KVTO (1400 AM) is a radio station broadcasting a Chinese format. Licensed to Berkeley, California, United States, the station serves the San Francisco Bay Area. The station is currently owned by Phuong Pham, through licensee Pham Radio Communication LLC. Its tower is located in Berkeley, California, and is shared with KEAR.

It is an affiliate of Cantonese-language Sing Tao Chinese Radio, and leases additional programming from other groups.

History

The station began in Berkeley in 1922 as KRE, the former callsign of a marine radio station aboard a World War I merchant marine steamship, Florence H., destroyed in an April 17, 1918, explosion at Quiberon Bay, France. The Maxwell Electric Company put KRE on the air on March 11, 1922, with studios and transmitter at the Claremont Resort Hotel. In May of that year, KRE was sold to the Berkeley Daily Gazette; the station was sold again in January 1927, this time to the First Congregational Church of Berkeley, which moved the studios and built a new transmitter. In January 1930, the Chapel of the Chimes (an Oakland funeral home) bought KRE; ownership passed in December 1936 to Central California Broadcasters, a wholly owned subsidiary of the Chapel of the Chimes. New studios and transmitter were built at 601 Ashby Avenue from 1937 to 1938.  
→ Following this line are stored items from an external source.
(* ===== verification/Prelude.v ===== *)
(** * CATBench: a verification library

    CATBench measures what Intel's Cache Allocation Technology does to the
    tail latency of programs that share a last-level cache.  This library
    models its C programs and proves them correct.  The sources are under
    src/; all file names below are relative to it.

    ** The program and its parts

    - The measurement drivers catbench.c, slowbro.c, locksmith.c and dist_a.c
      read their options (bench_commands.c), move every other process away
      from the cores they measure on (proc_manip.c, prep_system.c), program
      the cache classes, start the test programs and wait for them; parent
      and children meet at a signal.  log.c filters what they print,
      perfexpl.c samples the cache misses of a child.
    - The test programs are in clients/: square_evictions.c walks a working
      set in an order from the generator of rng.c; lockserver-ng.c chases
      pointers through an array for every request it gets over Ethernet
      (dpdk_wrapper.c), lockclient.c times these requests; llc.c reads the
      geometry of the cache.
    - test-pmd/ is a packet forwarder on DPDK: testpmd.c brings ports up and
      down and starts and stops forwarding on the cores; config.c configures
      cores, ports, streams, queues, VLANs and registers; cmdline.c is the
      command line; each remaining file is an engine that forwards, answers
      or generates packets.

    ** Files of the library

    Prelude.v (this file) has the machine integers, the results of code that
    can fail, C arrays, and the lemmas and tactics shared by all files.

    The benchmarks:
    - HullDobell.v is the number theory of linear congruential generators;
      Rng.v models clients/rng.c and proves that a seeded generator visits
      every index once, and when seeding goes wrong; RngTest.v models its
      test, clients/rng_test.c, whose verdict is exactly that property.
    - Libc.v and Cstr.v are the random numbers, number scanning and option
      parsing of the C library that the programs use.
    - Log.v, ProcManip.v, PrepSystem.v, BenchCommands.v, CosTools.v and
      Perfexpl.v model the file of the same name (CosTools.v the four
      drivers): what a driver leaves behind on every path, that parent and
      children cannot lose their signals in the order the code blocks them,
      and can in the other order; what perfexpl.c leaves behind when a call
      fails.
    - Llc.v models clients/llc.c; PtrChase.v the pointer chase of
      clients/lockserver-ng.c, a single cycle through the array; LockNet.v
      the trials of lockclient.c and the loop of lockserver-ng.c,
      LockClient.v the client's options and requests and the two programs
      together, request by request ([exchange]); Realtime.v their clock; SqTraverse.v and SqMain.v
      clients/square_evictions.c: every pass touches each line of the working
      set once and logs are never overrun; PerfPoll.v its counters
      (clients/perf_poll.c).

    The packet forwarder:
    - Packet.v has packets, mbufs and the device interface [Ethdev] (a class:
      receive and transmit bursts); FwdEngines.v, FlowGen.v, TxOnly.v,
      IcmpEcho.v and CsumOnly.v model the engines against it, over the
      Internet checksum of Checksum.v, and Engines.v plugs the generating
      ones into the forwarding loop: no mbuf is lost or freed twice, every
      call that sends gets exactly what is left to send ([handed]), the
      counters say what happened, and the packets sent are right.
    - PortConf.v, PortState.v: configuration and life cycle of the ports
      (testpmd.c), every call to a device allowed by DPDK's protocol: an
      automaton [device] over the calls that asks for a configuration before
      the queues and for all queues before the start.
    - FwdConfig.v: the streams of the cores (config.c) are disjoint and
      complete; FwdRun.v: forwarding on the cores step by step, from
      start_packet_forwarding to the statistics of stop_packet_forwarding;
      FwdSession.v: both refine an abstract state machine whose steps are
      labelled with what was asked and what the devices answered, and which
      these labels determine.
    - CoreConf.v, FwdSettings.v, QueueMap.v, RegOps.v: the commands of
      config.c that choose cores, ports, packets, VLAN tags, statistics
      counters and registers; SetCmds.v the callbacks of cmdline.c above
      them.
    - Params.v, LaunchArgs.v: parameters.c, the texts of the options and
      [launch_args_parse] over all of them; StartUp.v: from the parsed
      options to the started ports ([init_config], [init_port_config],
      memory pools, memory sockets).
    - PortCmds.v, OffloadCmds.v: the callbacks that change the configuration
      of the ports and what the devices are told when they are restarted;
      RssCmds.v, FdirFlex.v, FilterCmds.v, HashCmds.v, FlowCtrl.v,
      McastPool.v, VfCmds.v: receive side scaling, the flow director and
      the other filters, hash inputs, flow control, multicast addresses,
      virtual functions, rates, mirrors and tunnels; BondCmds.v: bonded
      devices.  CmdSession.v composes the callbacks: sessions of commands
      with forwarding in between.
    - RxOnly.v, Ieee1588.v: the engines that show what they receive and that
      timestamp; AnonPool.v: the memory pools of mempool_anon.c; Bypass.v and
      ShowStats.v: cards with a bypass, and the display of statistics,
      counters of queues and descriptors.

    ** How the code is modelled

    A C integer is a [Z] in the range of its type; conversions wrap around
    ([u8] ... [u64], [s32]).  Code that can be undefined or abort returns an
    [outcome]: [Done], [Undefined] for an access out of bounds or an operation
    the C standard does not define, [Aborted] for a failed assertion.  State is
    passed explicitly as records with the fields of the structs.  Concurrent
    parts are step relations or functions of a schedule: the signal handshake
    (BenchCommands.v) and the cores (FwdRun.v), and the theorems hold for every
    interleaving.  DPDK, libpqos, the kernel, the clock and the C library's
    random numbers are parameters: classes ([Ethdev], [Sched], [Pqos],
    [Libc], [FlowCtrlDev], [HashDev], [BypassDev], [DpdkText]), a record of
    answers ([dpdk]), or arguments; what a proof needs of them is a named
    hypothesis, and the witnesses instantiate them.
    What only prints is left out, or is a list of lines where a theorem is
    about it.

    ** Theorems

    The properties carry claim numbers C1, C2, ... in the order of their
    importance; each is preceded by its statement in words, and a lemma
    [<name>_witness] applies it to a concrete input.  By kind:
    - safety and invariants: ports_follow_protocol, forwarding_freezes_ports,
      cores_never_share, packet_fwd_accounts, prep_system_success,
      handshake_safe, lcores_stay_usable, commands_safe, startup_pools,
      anon_pool_maps;
    - refinement of an abstract specification: session_refines (forwarding),
      startup_tells_devices and port_ops_refine (what the devices were told),
      qmaps_refine_map and mcast_refines (arrays as maps and sets),
      hash_session_shown;
    - functional correctness: rng_lcfc_full_cycle, square_evictions_visits,
      client_gets_answers, session_totals, cores_share_streams, setup_rngs_fit,
      config_reaches_devices, launch_args_in_order, csum_checksums_valid,
      icmp_reply_ok, flow_gen_burst, ieee1588_answers, simple_config_routes;
    - termination and liveness: handshake_live, stop_terminates,
      ptrchase_setup_hamiltonian, rng_lcfc_init_full_cycle;
    - types, bounds, equivalence and round trips: launch_args_typed,
      bufappend_logs_all, copy_split_copies, reg_field_roundtrip,
      flex_filter_asks;
    - errors the code does not recover from: start_without_pool_sticks,
      bonded_slot_sticks.
    Further theorems of the files, without a number, show what follows from
    these and where the code departs from its comments.

    ** Fuel

    Loops that count are structural.  The others take fuel and say when it is
    enough: the walk of [rng_lcfc_init] and the pointer chase (as many steps
    as the theorem's bound), the retries of macfwd-retry.c and icmpecho.c (the
    code's own bound on retries), [simple_loop] of FwdConfig.v (one step per
    port), [flush_queue] of FwdRun.v (the bursts the device still has; with
    a device that always has packets the code does not end either), the
    searches over the ports (one step per port), the lists of tuples in
    the texts of Params.v (the length of the text), the wait for
    links (90 passes) and for a timestamp (1000 microseconds), which are the
    code's own bounds.

    ** Not modelled

    - The tables of tokens in test-pmd/cmdline.c, half of the file, are
      data of DPDK's command line library, which also parses the input; of
      the callbacks, those that only pass their arguments to one function,
      and the ones that print help.
    - The functions of test-pmd/config.c and testpmd.c that only print the
      configuration of ports, streams, bonding, DCB and the flow director.
    - The median in lockclient.c and lockserver-ng.c (not compiled in).
    - setpgrp.c, onmycommand.c, movnt.h and syscallers.h: wrappers of single
      system calls and instructions.
    - Scripts, patches and plots: no part of the C programs. *)

From Stdlib Require Export ZArith Lia Bool List.
From stdpp Require Export base tactics numbers list.
From Stdlib Require Export Znumtheory.

#[global] Open Scope Z_scope.

(** ** Machine integers

    A C integer is a [Z]; [uN x] is the conversion to the unsigned type of
    width N (wrap-around), [sN x] the conversion to the signed type, which is
    two's complement on every platform the program targets. *)

Definition u8 (x : Z) : Z := x mod 2 ^ 8.
Definition u16 (x : Z) : Z := x mod 2 ^ 16.
Definition u32 (x : Z) : Z := x mod 2 ^ 32.
Definition u64 (x : Z) : Z := x mod 2 ^ 64.

Definition sgn (w x : Z) : Z :=
  if x mod 2 ^ w <? 2 ^ (w - 1) then x mod 2 ^ w else x mod 2 ^ w - 2 ^ w.
Definition s8 (x : Z) : Z := sgn 8 x.
Definition s16 (x : Z) : Z := sgn 16 x.
Definition s32 (x : Z) : Z := sgn 32 x.
Definition s64 (x : Z) : Z := sgn 64 x.

(** The value range of [int]: signed overflow is undefined behaviour. *)
Definition in_s32 (x : Z) : bool := (- 2 ^ 31 <=? x) && (x <? 2 ^ 31).

Create HintDb cint.
Create Rewrite HintDb cint.

Lemma u8_range x : 0 <= u8 x < 2 ^ 8.
Proof. apply Z.mod_pos_bound. lia. Qed.
Lemma u16_range x : 0 <= u16 x < 2 ^ 16.
Proof. apply Z.mod_pos_bound. lia. Qed.
Lemma u32_range x : 0 <= u32 x < 2 ^ 32.
Proof. apply Z.mod_pos_bound. lia. Qed.
Lemma u64_range x : 0 <= u64 x < 2 ^ 64.
Proof. apply Z.mod_pos_bound. lia. Qed.
#[export] Hint Resolve u8_range u16_range u32_range u64_range : cint.

Lemma u8_small x : 0 <= x < 2 ^ 8 -> u8 x = x.
Proof. apply Z.mod_small. Qed.
Lemma u16_small x : 0 <= x < 2 ^ 16 -> u16 x = x.
Proof. apply Z.mod_small. Qed.
Lemma u32_small x : 0 <= x < 2 ^ 32 -> u32 x = x.
Proof. apply Z.mod_small. Qed.
Lemma u64_small x : 0 <= x < 2 ^ 64 -> u64 x = x.
Proof. apply Z.mod_small. Qed.
#[export] Hint Rewrite u8_small u16_small u32_small u64_small using lia : cint.

Lemma s32_small x : - 2 ^ 31 <= x < 2 ^ 31 -> s32 x = x.
Proof.
  intros H. unfold s32, sgn.
  destruct (decide (0 <= x)).
  - rewrite Z.mod_small by lia. destruct (Z.ltb_spec x (2 ^ (32 - 1))); lia.
  - replace (x mod 2 ^ 32) with (x + 2 ^ 32).
    + destruct (Z.ltb_spec (x + 2 ^ 32) (2 ^ (32 - 1))); lia.
    + symmetry. rewrite <- (Z_mod_plus_full x 1). apply Z.mod_small. lia.
Qed.
#[export] Hint Rewrite s32_small using lia : cint.

(** ** Outcomes

    What a call of the program does: it returns, an [assert] or [rte_exit]
    ends the process, or the C standard gives it no meaning (an access out
    of bounds, a division by zero, a signed overflow). *)

Inductive outcome (A : Type) : Type :=
| Done (a : A)
| Aborted
| Undefined.
Arguments Done {A} _.
Arguments Aborted {A}.
Arguments Undefined {A}.

#[export] Instance outcome_ret : MRet outcome := @Done.
#[export] Instance outcome_bind : MBind outcome := fun A B f m =>
  match m with
  | Done a => f a
  | Aborted => Aborted
  | Undefined => Undefined
  end.
#[export] Instance outcome_fmap : FMap outcome := fun A B f m =>
  match m with
  | Done a => Done (f a)
  | Aborted => Aborted
  | Undefined => Undefined
  end.

(** [assert(b)] in C. *)
Definition c_assert (b : bool) : outcome unit := if b then Done tt else Aborted.
(** What the C standard requires of an operation's arguments. *)
Definition c_defined (b : bool) : outcome unit := if b then Done tt else Undefined.

Definition of_opt {A} (o : option A) : outcome A :=
  match o with Some a => Done a | None => Undefined end.

Lemma outcome_bind_Done {A B} (f : A -> outcome B) (m : outcome A) b :
  m ≫= f = Done b <-> exists a, m = Done a /\ f a = Done b.
Proof. destruct m; cbn; naive_solver. Qed.

Ltac inv_outcome :=
  repeat match goal with
  | H : mbind _ _ = Done _ |- _ =>
      apply outcome_bind_Done in H; destruct H as [? [? H]]
  | H : c_assert ?b = Done _ |- _ =>
      let E := fresh "Hassert" in
      destruct b eqn:E; cbn in H; [ | discriminate H]; clear H
  | H : c_defined ?b = Done _ |- _ =>
      let E := fresh "Hdef" in
      destruct b eqn:E; cbn in H; [ | discriminate H]; clear H
  | H : of_opt ?o = Done _ |- _ =>
      let E := fresh "Hopt" in
      destruct o eqn:E; cbn in H; [ | discriminate H]
  | H : Done _ = Done _ |- _ => injection H as H
  | H : mret _ = Done _ |- _ => injection H as H
  end.

(** ** Arrays

    A C array is a list; an access out of its bounds is [None]. *)

Definition zget {A} (l : list A) (i : Z) : option A :=
  if 0 <=? i then l !! Z.to_nat i else None.

Definition zset {A} (l : list A) (i : Z) (x : A) : option (list A) :=
  if (0 <=? i) && (i <? Z.of_nat (length l)) then Some (<[Z.to_nat i := x]> l) else None.

Lemma zget_Some {A} (l : list A) i x :
  zget l i = Some x <-> 0 <= i /\ l !! Z.to_nat i = Some x.
Proof. unfold zget. destruct (Z.leb_spec 0 i); naive_solver lia. Qed.

Lemma zget_is_Some {A} (l : list A) i :
  0 <= i < Z.of_nat (length l) -> is_Some (zget l i).
Proof.
  intros H. unfold zget. destruct (Z.leb_spec 0 i); [ | lia].
  apply lookup_lt_is_Some. lia.
Qed.

Lemma zset_Some {A} (l l' : list A) i x :
  zset l i x = Some l' <->
  0 <= i < Z.of_nat (length l) /\ l' = <[Z.to_nat i := x]> l.
Proof.
  unfold zset.
  destruct (Z.leb_spec 0 i), (Z.ltb_spec i (Z.of_nat (length l))); cbn; naive_solver lia.
Qed.

Lemma zset_insert {A} (l : list A) i x :
  0 <= i < Z.of_nat (length l) -> zset l i x = Some (<[Z.to_nat i := x]> l).
Proof. intros Hi. by apply zset_Some. Qed.

Lemma zset_length {A} (l l' : list A) i x :
  zset l i x = Some l' -> length l' = length l.
Proof. intros [_ ->]%zset_Some. apply length_insert. Qed.

(** Case analysis on the boolean comparisons of a hypothesis or the goal. *)
Ltac bool_cases :=
  repeat match goal with
  | H : context [Z.ltb ?a ?b] |- _ => destruct (Z.ltb_spec a b)
  | H : context [Z.leb ?a ?b] |- _ => destruct (Z.leb_spec a b)
  | H : context [Z.eqb ?a ?b] |- _ => destruct (Z.eqb_spec a b)
  | |- context [Z.ltb ?a ?b] => destruct (Z.ltb_spec a b)
  | |- context [Z.leb ?a ?b] => destruct (Z.leb_spec a b)
  | |- context [Z.eqb ?a ?b] => destruct (Z.eqb_spec a b)
  end.

Lemma if_same {A} (b : bool) (x : A) : (if b then x else x) = x.
Proof. by destruct b. Qed.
KRE-FM went on the air on February 14, 1949, with a transmitter on Round Hill Mountain, which was moved to the Ashby Avenue near Berkeley's Aquatic Park site in 1950. In March 1963, KRE was taken over by the Wright Broadcasting Company of Paterson, New Jersey.Later programming was simulcast on KRE-FM and there were occasional AM/FM stereo broadcasts, including some classical music programming.  KRE's call letters changed to KPAT in 1963, then back to KRE in 1972. The call letters KBLX were adopted in 1986, then changed to KBFN in 1989 and back to KBLX in 1990. The current call letters, KVTO, were adopted in 1994; the 1400 AM frequency was a simulcast of KBLX-FM 102.9, which was a sister station of KVTO until May 1, 2012 when Entercom Communications officially took over KBLX.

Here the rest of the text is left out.